1,572 reports of this reaction
2.6% of all CANDESARTAN CILEXETIL reports
#3 most reported adverse reaction
NAUSEA is the #3 most commonly reported adverse reaction for CANDESARTAN CILEXETIL, manufactured by ANI Pharmaceuticals, Inc.. There are 1,572 FDA adverse event reports linking CANDESARTAN CILEXETIL to NAUSEA. This represents approximately 2.6% of all 59,566 adverse event reports for this drug.
Patients taking CANDESARTAN CILEXETIL who experience nausea should discuss this symptom with their healthcare provider to determine whether it may be related to their medication and what alternatives may be available.
NAUSEA is a less commonly reported adverse event for CANDESARTAN CILEXETIL, but still significant enough to appear in the safety profile.
In addition to nausea, the following adverse reactions have been reported for CANDESARTAN CILEXETIL:
The following drugs have also been linked to nausea in FDA adverse event reports:
NAUSEA has been reported as an adverse event in 1,572 FDA reports for CANDESARTAN CILEXETIL. This does not prove causation, but indicates an association observed in post-market surveillance data.

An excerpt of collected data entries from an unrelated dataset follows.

(** The next object of the list is looked at. *)
Lemma next_cur r cur next p' : pc th = RTake r → todo r = Some cur → load σ cur = Ret next → release_of p' = Some (with_todo next r) → cur_of p' = Some cur → node_of p' = None → ends_of p' = ends r →
  match p' with PCas _ _ _ _ | NCheck _ => False | _ => True end →
  (∀ own' u thu y, (own' !! y = Some (Mine t Todo) → own !! y = Some (Mine t Todo)) → own !! cur = Some (Mine t Todo) → threads σ !! u = Some thu → node_of (pc thu) = Some y → sees own' t (goto p' th) u y) → kept t σ (goto p' th).
Proof using Hinv Ht.
  intros E Et Hload Er Ec En Ee Hp Hsees. pose proof mine as [L1 L2 L3 L4 L5 L6 L7]. rewrite E in *. cbn in L2, L3, L5. rewrite Et in L2. destruct (region_pop _ _ _ _ (Mine t Cur) L2 ltac:(done)) as (nx & Hnx & Hcur & Hpop). unfold load in Hload. rewrite Hnx in Hload. injection Hload as ->.
  assert (∀ o y, Mine t Cur ≠ o → Mine t Todo ≠ o → <[cur := Mine t Cur]> own !! y = Some o ↔ own !! y = Some o) as Hi by (intros; apply insert_other; congruence).
  exists (<[cur := Mine t Cur]> own). eapply (inv_move σ own t th Hinv Ht cur (Mine t Todo)); cbn; try done.
  - congruence.
  - congruence.
  - eapply region_frame; [apply Hinv | intros y; by apply Hi | done].
  - split; [apply Hinv |]. intros y. rewrite Hi by done. apply Hinv.
  - split; cbn; rewrite ?Ee, ?Ec; try done.
    + unfold todo_of. by rewrite Er.
    + eapply segment_frame; [done | intros y; by apply Hi | done].
    + eapply region_frame; [done | intros y; by apply Hi | done].
    + intros y. destruct (decide (y = cur)) as [-> | ?]; [by rewrite lookup_insert_eq |]. rewrite lookup_insert_ne, L5 by done. naive_solver.
    + intros r' addr Hr'. rewrite Er in Hr'. injection Hr' as <-. intros Ha. by apply (L6 r).
    + by destruct p'.
  - unfold safe. cbn. by destruct p'.
  - intros u thu y _ Hu Hy. apply (Hsees _ u thu y); try done. destruct (decide (y = cur)) as [-> | ?]; [rewrite lookup_insert_eq; congruence | by rewrite lookup_insert_ne].
Qed.

Lemma take_step_ok r c : pc th = RTake r → ∃ σ' th', release_step σ th c (RTake r) = Ret (σ', th') ∧ kept t σ' th'.
Proof using Hinv Ht.
  intros E. pose proof mine as [L1 L2 L3 L4 L5 L6 L7]. rewrite E in *. cbn in L2. cbn [release_step]. destruct (todo r) as [cur |] eqn:Et.
  - destruct (region_pop _ _ _ _ (Mine t Cur) L2 ltac:(done)) as (nx & Hnx & Hcur & _). assert (load σ cur = Ret nx) as Hload by (unfold load; by rewrite Hnx). rewrite Hload. obind. cbn zeta. change (pinned (with_todo nx r)) with (pinned r).
    assert (∀ u thu y, threads σ !! u = Some thu → node_of (pc thu) = Some y → ∀ addr, pinned r = Some addr → own !! y = Some (Mine t Todo) → y ∈ addr) as Hlisted.
    { intros u thu y Hu Hy addr Ha Ho. pose proof (seen u thu y Hu Hy) as Hsee. unfold sees in Hsee. rewrite E in Hsee. by eapply Hsee. }
    destruct (pinned r) as [addr |] eqn:Ep.
    + rewrite search_pins_spec by (by apply (L6 r)). obind. eexists _, _. split; [done |]. case_bool_decide as Hin; (apply (next_cur r cur nx); [done.. |]); intros own' u thu y Ho Ho' Hu Hy; unfold sees; cbn.
      * intros r' a [= <-] Ha Hy'. cbn in Ha. apply (Hlisted u thu y Hu Hy a); [congruence | by apply Ho].
      * split; [intros r' a [= <-] Ha Hy'; cbn in Ha; apply (Hlisted u thu y Hu Hy a); [congruence | by apply Ho] |]. intros ->. apply Hin. by apply (Hlisted u thu cur Hu Hy).
    + eexists _, _. split; [done |]. apply (next_cur r cur nx); [done.. |]. intros own' u thu y Ho Ho' Hu Hy. unfold sees. cbn. split; [intros r' a [= <-] Ha; cbn in Ha; congruence | lia].
  - eexists _, _. split; [done |]. destruct (ends r) as [[f la] |] eqn:Ee; [apply kept_goto; cbn; rewrite ?E, ?Et, ?Ee; done |]. unfold finish. destruct (put r && _); apply kept_goto; cbn; rewrite ?E; cbn; rewrite ?Et, ?Ee; done.
Qed.

Lemma match_ok r cur i c : pc th = RMatch r cur i → ∃ σ' th', release_step σ th c (RMatch r cur i) = Ret (σ', th') ∧ kept t σ' th'.
Proof using Hinv Ht.
  intros E. cbn [release_step]. case_bool_decide as Hi; eexists _, _; (split; [done |]); [case_bool_decide as Hh |]; (apply kept_goto; cbn; rewrite ?E; try done; [by eexists |]); intros u thu l _ Hu Hl; pose proof (seen u thu l Hu Hl) as Hsee; unfold sees in *;
    rewrite E in Hsee; cbn in *; destruct Hsee as [Hlisted Hle]; [done | split; [done |] | split; [done |]].
  - intros ->. specialize (Hle eq_refl). destruct (decide (i = u * LF_PINBOX_PINS)%nat) as [-> | Hne]; [| lia]. by destruct (harvest_pin u thu cur Hu Hl) as [? _].
  - intros ->. specialize (Hle eq_refl). pose proof (harvest_pin u thu cur Hu Hl) as [_ ?]. lia.
Qed.

(** An object that nobody is about to take is added to those that are freed. *)
Lemma alloc_free_ok r cur c : pc th = RFree r cur → ∃ σ' th', release_step σ th c (RFree r cur) = Ret (σ', th') ∧ kept t σ' th'.
Proof using Hinv Ht.
  intros E. pose proof mine as [L1 L2 L3 L4 L5 L6 L7]. assert (∀ u thu, threads σ !! u = Some thu → node_of (pc thu) ≠ Some cur) as Hnone.
  { intros u thu Hu Hl. pose proof (seen u thu cur Hu Hl) as Hsee. unfold sees in Hsee. rewrite E in Hsee. by destruct Hsee. }
  rewrite E in *. cbn in L2, L3, L5. assert (own !! cur = Some (Mine t Cur)) as Hcur by (by apply L5).
  assert (∀ o y, Mine t Cur ≠ o → Mine t Freed ≠ o → <[cur := Mine t Freed]> own !! y = Some o ↔ own !! y = Some o) as Hi by (intros; apply insert_other; congruence).
  assert (∀ m' e, (∀ y, is_Some (m' !! y) ↔ is_Some (mem σ !! y)) → (∀ y o, o ≠ Mine t Freed → own !! y = Some o → m' !! y = mem σ !! y) → segment (<[cur := Mine t Freed]> own) m' (Mine t Freed) e →
    kept t (with_mem m' σ) (goto (RTake (with_ends e r)) th)) as Hgo.
  { intros m' e Hdom Hm Hseg. exists (<[cur := Mine t Freed]> own). eapply (inv_move σ own t th Hinv Ht cur (Mine t Cur)); cbn; try done; [congruence | congruence | | | | |].
    - intros y Hy. destruct (own !! y) as [o |] eqn:Eo; [by eapply Hm; [| done]; intros ->; apply (Hy Freed) |]. apply eq_None_not_Some in Eo. rewrite (in_dom _ _ Hinv) in Eo. pose proof (Hdom y). destruct (m' !! y), (mem σ !! y); naive_solver.
    - eapply region_frame; [apply Hinv | intros y; by apply Hi | intros y; by apply Hm].
    - split; [apply Hinv |]. intros y. rewrite Hi by done. apply Hinv.
    - split; cbn; try done.
      + eapply region_frame; [done | intros y; by apply Hi | intros y; by apply Hm].
      + eapply region_frame; [done | intros y; by apply Hi | intros y; by apply Hm].
      + intros y. destruct (decide (y = cur)) as [-> | ?]; [by rewrite lookup_insert_eq |]. rewrite lookup_insert_ne, L5 by done. naive_solver.
      + intros r' addr [= <-]. by apply (L6 r).
    - intros u thu y _ Hu Hy. pose proof (seen u thu y Hu Hy) as Hsee. unfold sees in *. rewrite E in Hsee. destruct Hsee as [Hlisted _]. cbn in *. intros r' addr [= <-] Ha Ho. apply (Hlisted r addr); [done | done |]. by apply Hi. }
  cbn [release_step]. destruct (ends r) as [[f la] |] eqn:Ee.
  - destruct L3 as (ls & Hls & Hnd & Hin). assert (own !! la = Some (Mine t Freed)) as Hla by (apply Hin, elem_of_app; right; by left). assert (cur ∉ ls ++ [la]) as Hnc by (rewrite <- Hin; congruence).
    destruct (stored la ltac:(by rewrite Hla)) as (v & _ & Hst). rewrite Hst. obind. eexists _, _. split; [done |]. apply Hgo.
    + intros y. apply insert_some, (in_dom _ _ Hinv). by rewrite Hla.
    + intros y o Ho Hy. apply lookup_insert_ne. congruence.
    + exists (ls ++ [la]). split_and!.
      * eapply alloc_linked_app; [eapply alloc_linked_ext; [exact Hls |] |].
        -- intros y Hy. apply lookup_insert_ne. intros ->. apply NoDup_app in Hnd as (_ & Hd & _). apply (Hd y Hy). by left.
        -- split; [done |]. exists (Some cur). by rewrite lookup_insert_eq.
      * apply NoDup_app. split_and!; [done | intros y Hy ->%list_elem_of_singleton; by apply Hnc | apply NoDup_singleton].
      * intros y. destruct (decide (y = cur)) as [-> | ?]; [rewrite lookup_insert_eq, elem_of_app; split; [intros _; right; by left | done] |]. rewrite lookup_insert_ne, Hin, (elem_of_app (ls ++ [la])), list_elem_of_singleton by done. naive_solver.
  - eexists _, _. split; [done |]. cut (kept t (with_mem (mem σ) σ) (goto (RTake (with_ends (Some (cur, cur)) r)) th)); [by destruct σ |]. apply Hgo; [done | done |]. exists []. split_and!; [done | apply NoDup_singleton |].
    intros y. cbn. rewrite list_elem_of_singleton. destruct (decide (y = cur)) as [-> | ?]; [by rewrite lookup_insert_eq |]. rewrite lookup_insert_ne by done. specialize (L3 y). naive_solver.
Qed.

NAUSEA accounts for approximately 2.6% of all adverse event reports for CANDESARTAN CILEXETIL, making it one of the most commonly reported side effect.
If you experience nausea while taking CANDESARTAN CILEXETIL, contact your healthcare provider. They can evaluate whether the symptom is related to your medication and discuss potential adjustments to your treatment plan. Do not stop taking prescribed medication without consulting your doctor.